When she had her fresh gown on again, he pulled her hair from inside its neck, and as it fell free outside, he put an arm around her shoulders, guiding her toward the bed. “You had a wicked night, my love. Now maybe you’ll sleep better.”
She began to object, “But Aaron, I have to…”
He placed a finger on her lips, stilling them and ordering her, “You have to rest and let me out of here so I can take care of Sarah.”
She spluttered, but he’d have it no other way. He nudged her again toward the inviting bed, and she acquiesced, sitting down. From there she looked up at him and asked, “What would I do without you?”
He reached to push her hair behind one ear, saying, “Pray, love, that you never find out.” Then, cupping the back of her head in his hand, he leaned to kiss her mouth lightly, feeling her lips quiver beneath his.
He went to the crib then and picked up Sarah, saying, “Come on, Corncob, you need drying out, too.”
The day Aaron spent in the house put him a day behind in the fields. Threshing was starting earlier than last year, for the grain had filled out sooner. He not only had to make up the lost time but spent some days helping Dvorak get his crops in. The arrangement benefited both men, for Dvorak would help Aaron at threshing time.
Those following days kept Aaron too busy to idle in the house. Until Uncle Garner came with the rig, he saw Mary and Sarah only at mealtimes, and those were hurried.
Mary improved so fast it amazed her. It seemed her body was easily dissuaded and her comfort grew greater each day until, by threshing time, she wore her old shape, slightly filled out.
She’d spent many hours remembering the endearments Aaron had spoken, recalling the way he had charged into her room, the concern on his face, and his kiss. But he hadn’t touched her again.
The end of threshing wa
s approaching fast, and when she thought of Dakota, Mary got a sick feeling in the pit of her stomach. Aaron hadn’t mentioned it at all, but she knew they couldn’t avoid talking about it much longer. She waited for him to bring it up, but when he didn’t, she knew she’d have to.
It was a heavy, gilded morning with the sun slanting low through the east window and the kitchen door, backlighting the dust motes that ever hung now in the harvest air. Aaron had taken a kitchen knife and sliced a sliver from a piece of firewood in the woodbox to use as a toothpick. He was heading straight outside, but something made him stop and look back at her. She was standing with some things she’d gathered from the breakfast table; only she wasn’t moving, just following him with her eyes.
“Is everything all right?” he questioned, stopping in front of the window.
“You haven’t mentioned Dakota,” she said.
“No, I haven’t.”
The sun was at his back, on her face, and she couldn’t make out his expression when he spoke. His voice didn’t tell her much.
“Are you going this year?”
“I haven’t decided.”
“You’ve been thinking about it then?”
“Yes. I never wrote Getchner about Jonathan. I suppose he’s expecting both of us.”
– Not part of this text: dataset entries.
(* ===== verification/MmsClientFacts.v ===== *)
(** The MMS client is right about its answers: without time-outs each call gets the
    result that the response with its own invoke id has, whatever the server sends and in
    whatever order the threads run, and the receiver is freed again.  With a time-out
    answers get mixed up. *)
From stdpp Require Import base tactics numbers option list.
From S2P Require Import Prelude Memory Buffers BerDecode IsoConnections MmsValue Effects CString MmsPdu MmsData MmsService Conversions MmsClientServices MmsClient.

(** * The places of the outstanding calls *)

Lemma replace_first_elem old new calls k : k ∈ replace_first old new calls -> k = new \/ k ∈ calls.
Proof.
  induction calls as [|x calls IH]; cbn [replace_first]; [auto|].
  destruct (x =? old); rewrite !elem_of_cons; tauto.
Qed.

(** No number other than 0 is in two places. *)
Definition distinct_calls (calls : list Z) : Prop :=
  forall p q k, calls !! p = Some k -> calls !! q = Some k -> k <> 0 -> p = q.

Lemma distinct_tail x calls : distinct_calls (x :: calls) -> distinct_calls calls.
Proof. intros H p q k Hp Hq Hk. pose proof (H (S p) (S q) k Hp Hq Hk). lia. Qed.

Lemma distinct_head x calls : distinct_calls (x :: calls) -> x <> 0 -> x ∉ calls.
Proof. intros H Hx [p Hp]%list_elem_of_lookup. by pose proof (H 0%nat (S p) x eq_refl Hp Hx). Qed.

Lemma distinct_cons x calls : distinct_calls calls -> (x = 0 \/ x ∉ calls) -> distinct_calls (x :: calls).
Proof.
  intros Hd Hx [|p] [|q] k; cbn [lookup list_lookup]; try done.
  - intros [= ->] Hq Hk. destruct Hx as [|[]]; [done|]. by eapply list_elem_of_lookup_2.
  - intros Hp [= ->] Hk. destruct Hx as [|[]]; [done|]. by eapply list_elem_of_lookup_2.
  - intros Hp Hq Hk. f_equal. by eapply Hd.
Qed.

Lemma distinct_add id calls : distinct_calls calls -> id ∉ calls -> distinct_calls (replace_first 0 id calls).
Proof.
  induction calls as [|x calls IH]; [done|]. intros Hd Hid. cbn [replace_first].
  apply not_elem_of_cons in Hid as [Hx Hid].
  destruct (Z.eqb_spec x 0) as [->|Hx0].
  - apply distinct_cons; [by apply distinct_tail in Hd|by right].
  - apply distinct_cons; [apply IH; [by apply distinct_tail in Hd|done]|right].
    intros [E|E]%replace_first_elem; [done|by apply (distinct_head x calls)].
Qed.

Lemma distinct_remove id calls : distinct_calls calls -> id <> 0 ->
  distinct_calls (replace_first id 0 calls) /\ id ∉ replace_first id 0 calls.
Proof.
  induction calls as [|x calls IH]; [by split; [|apply not_elem_of_nil]|]. intros Hd Hid. cbn [replace_first].
  destruct (Z.eqb_spec x id) as [->|Hx].
  - split; [apply distinct_cons; [by apply distinct_tail in Hd|by left]|].
    apply not_elem_of_cons. split; [lia|by apply distinct_head].
  - destruct (IH (distinct_tail _ _ Hd) Hid) as [Hd' Hn]. split; [|apply not_elem_of_cons; split; [lia|done]].
    apply distinct_cons; [done|]. destruct (decide (x = 0)) as [|Hx0]; [by left|right].
    intros [E|E]%replace_first_elem; [done|by apply (distinct_head x calls)].
Qed.

(** * Errors of the server are errors *)

Lemma convert_not_none e : convertServiceErrorToMmsError e <> MMS_ERROR_NONE.
Proof.
  destruct e as [cl code]. unfold convertServiceErrorToMmsError. cbv zeta.
  repeat (case_match; try discriminate).
  all: match goal with |- default _ (?l !! Z.to_nat ?n) <> _ => generalize (Z.to_nat n) end.
  all: intros n; do 7 (destruct n; try discriminate).
Qed.

(** * What a caller and a message have to do with each other *)

Definition caller_id (c : Caller) : Z :=
  match c with
  | Idle => 0
  | Returned id _ _ _ | Prepared id _ | Registered id _ _ | Waiting id _ _ | Leaving id _ _ | Answering id _ _
  | Releasing id _ _ _ => id
  end.

(** Inside a call; in the table; somewhere behind the entry; behind the loop. *)
Definition in_call (c : Caller) : bool := match c with Idle | Returned _ _ _ _ => false | _ => true end.
Definition entered (c : Caller) : bool :=
  match c with Registered _ _ _ | Waiting _ _ _ | Leaving _ _ _ => true | _ => false end.
Definition found (c : Caller) : bool :=
  match c with Leaving _ _ _ | Answering _ _ _ | Releasing _ _ _ _ => true | _ => false end.
Definition being_served (c : Caller) : bool := entered c || found c.

Section Client.
Context (codec : AsnCodec) (fuel : nat).

(** The message is the response, or the error, for the call. *)
Definition message_for (payload : ByteBuffer) (d : Delivery) : Prop :=
  exists buffer, bb_buffer payload = Some buffer /\
  match d with
  | DeliverResponse id bufPos =>
      rd buffer 0 = Done 0xa1 /\ parseConfirmedResponse buffer (bb_size payload) = Done (Some (id, bufPos))
  | DeliverError id error => exists serviceError,
      rd buffer 0 = Done 0xa2 /\ parseConfirmedErrorPDU fuel buffer (bb_size payload) = Done (Some (Some id, serviceError))
      /\ error = convertServiceErrorToMmsError serviceError
  end.

(** The result of a call for a message.  A call that does not look at errors has no error;
    it parses the message for an error as well. *)
Definition answer_is (call : ClientCall) (payload : ByteBuffer) (d : Delivery) (r : ClientResult) (e : MmsError) : Prop :=
  match d with
  | DeliverResponse _ bufPos => exists buffer,
      bb_buffer payload = Some buffer /\ call_answer call buffer (bb_size payload) bufPos = Done (r, e)
  | DeliverError _ error =>
      if call_looksAtError call then r = call_nothing call /\ e = error
      else (r = call_nothing call /\ e = MMS_ERROR_NONE) \/ exists buffer bufPos,
        bb_buffer payload = Some buffer /\ call_answer call buffer (bb_size payload) bufPos = Done (r, e)
  end.

Definition answered (seen : list ByteBuffer) (id : Z) (call : ClientCall) (r : ClientResult) (e : MmsError) : Prop :=
  exists payload d, payload ∈ seen /\ delivered_id d = id /\ message_for payload d /\ answer_is call payload d r e.
(* ===== verification/MmsClientFiles.v ===== *)
(** Client and server together: a request of the client is what the server parses, the
    answer of the server is what the client parses, and a file that is read through both
    is the file. *)
From Stdlib Require Import String.
From stdpp Require Import base tactics numbers option gmap list.
From S2P Require Import Prelude Memory Buffers BerDecode BerEncode AccessResult Effects CString MmsTypeSpec Control ServerState NameMapping SampleServer MmsPdu MmsData MmsService Conversions MmsFiles MmsDispatch SampleService MmsClientServices MmsClient MmsReadFacts MmsFilesFacts.

(** * An exchange *)

Section Exchange.
Context {FS : Type} `{FileSystem FS} (w : World) (codec : AsnCodec) (lib : TimeLib).
Context (statusListener : option (MmsServerInfo -> bool -> MmsServerInfo)) (fuel : nat).

(** The client writes its request in an empty buffer, the server processes it, and the
    client looks at the answer, if it is the response for its invoke id. *)
Definition exchange (transmit : ByteBuffer) (call : ClientCall) (invokeId : Z) (s : Service FS) (es : list ServerEvent)
  : res (option (ClientResult * MmsError) * Service FS * list ServerEvent) :=
  let! request := call_request call invokeId transmit in
  let! (_, s, es) := MmsServerConnection_parseMessage w codec lib statusListener fuel request s es in
  let response := se_response s in
  let! buffer := defined (bb_buffer response) in
  let! r := parseConfirmedResponse buffer (bb_size response) in
  match r with
  | Some (id, bufPos) =>
      if id =? invokeId then
        let! answer := call_answer call buffer (bb_size response) bufPos in Done (Some answer, s, es)
      else Done (None, s, es)
  | None => Done (None, s, es)
  end.

(** A call with the next invoke id. *)
Definition ask (transmit : ByteBuffer) (call : ClientCall) (st : Z * Service FS * list ServerEvent)
  : res (ClientResult * MmsError * (Z * Service FS * list ServerEvent)) :=
  let '(lastInvokeId, s, es) := st in
  let invokeId := u32 (lastInvokeId + 1) in
  let! (answer, s, es) := exchange transmit call invokeId s es in
  let! (result, error) := defined answer in
  Done (result, error, (invokeId, s, es)).

(** An application that reads a file while more follows, with the next invoke id for each
    request. *)
Fixpoint read_file (rounds : nat) (transmit : ByteBuffer) (frsmId invokeId : Z) (s : Service FS) (es : list ServerEvent)
  : res (option (list Z) * Service FS * list ServerEvent) :=
  match rounds with
  | O => NoFuel
  | S rounds =>
      let! (answer, s, es) := exchange transmit (MmsConnection_fileRead fuel frsmId) invokeId s es in
      match answer with
      | Some (ResultChunks (parts, more), MMS_ERROR_NONE) =>
          if (more : bool) then
            let! (rest, s, es) := read_file rounds transmit frsmId (u32 (invokeId + 1)) s es in
            Done (app (concat parts) <$> rest, s, es)
          else Done (Some (concat parts), s, es)
      | _ => Done (None, s, es)
      end
  end.
End Exchange.

(** * Requests *)

Definition request_bytes (invokeId : Z) (service : list Z) : list Z := tlv (0xa0, invoke_bytes invokeId ++ service).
“Oh.” The things in her hands got heavy and she set them down again on the table.
“Do you want me to stay?” he asked, giving her the chance to keep him here with a single word.
“I…I just wanted to know, because I’ll have to find someone to help around the place if you go.”
His teeth were clamped tightly on the wood sliver and she could see the silhouette of his right jaw against the gold glow behind it, could see the muscles tensed, but he stood as if the rest of him were as pliable as warm butter, softened in that sunlight.
“You didn’t answer my question,” he said quietly.
“Do we have to have the money?” she asked, and he made no comment about the way she now seemed to lump the money as both of theirs. Instead, he turned his head slowly, from side to side. As he did, indicating no, it made shadow, sun, shadow, sun, play across her face.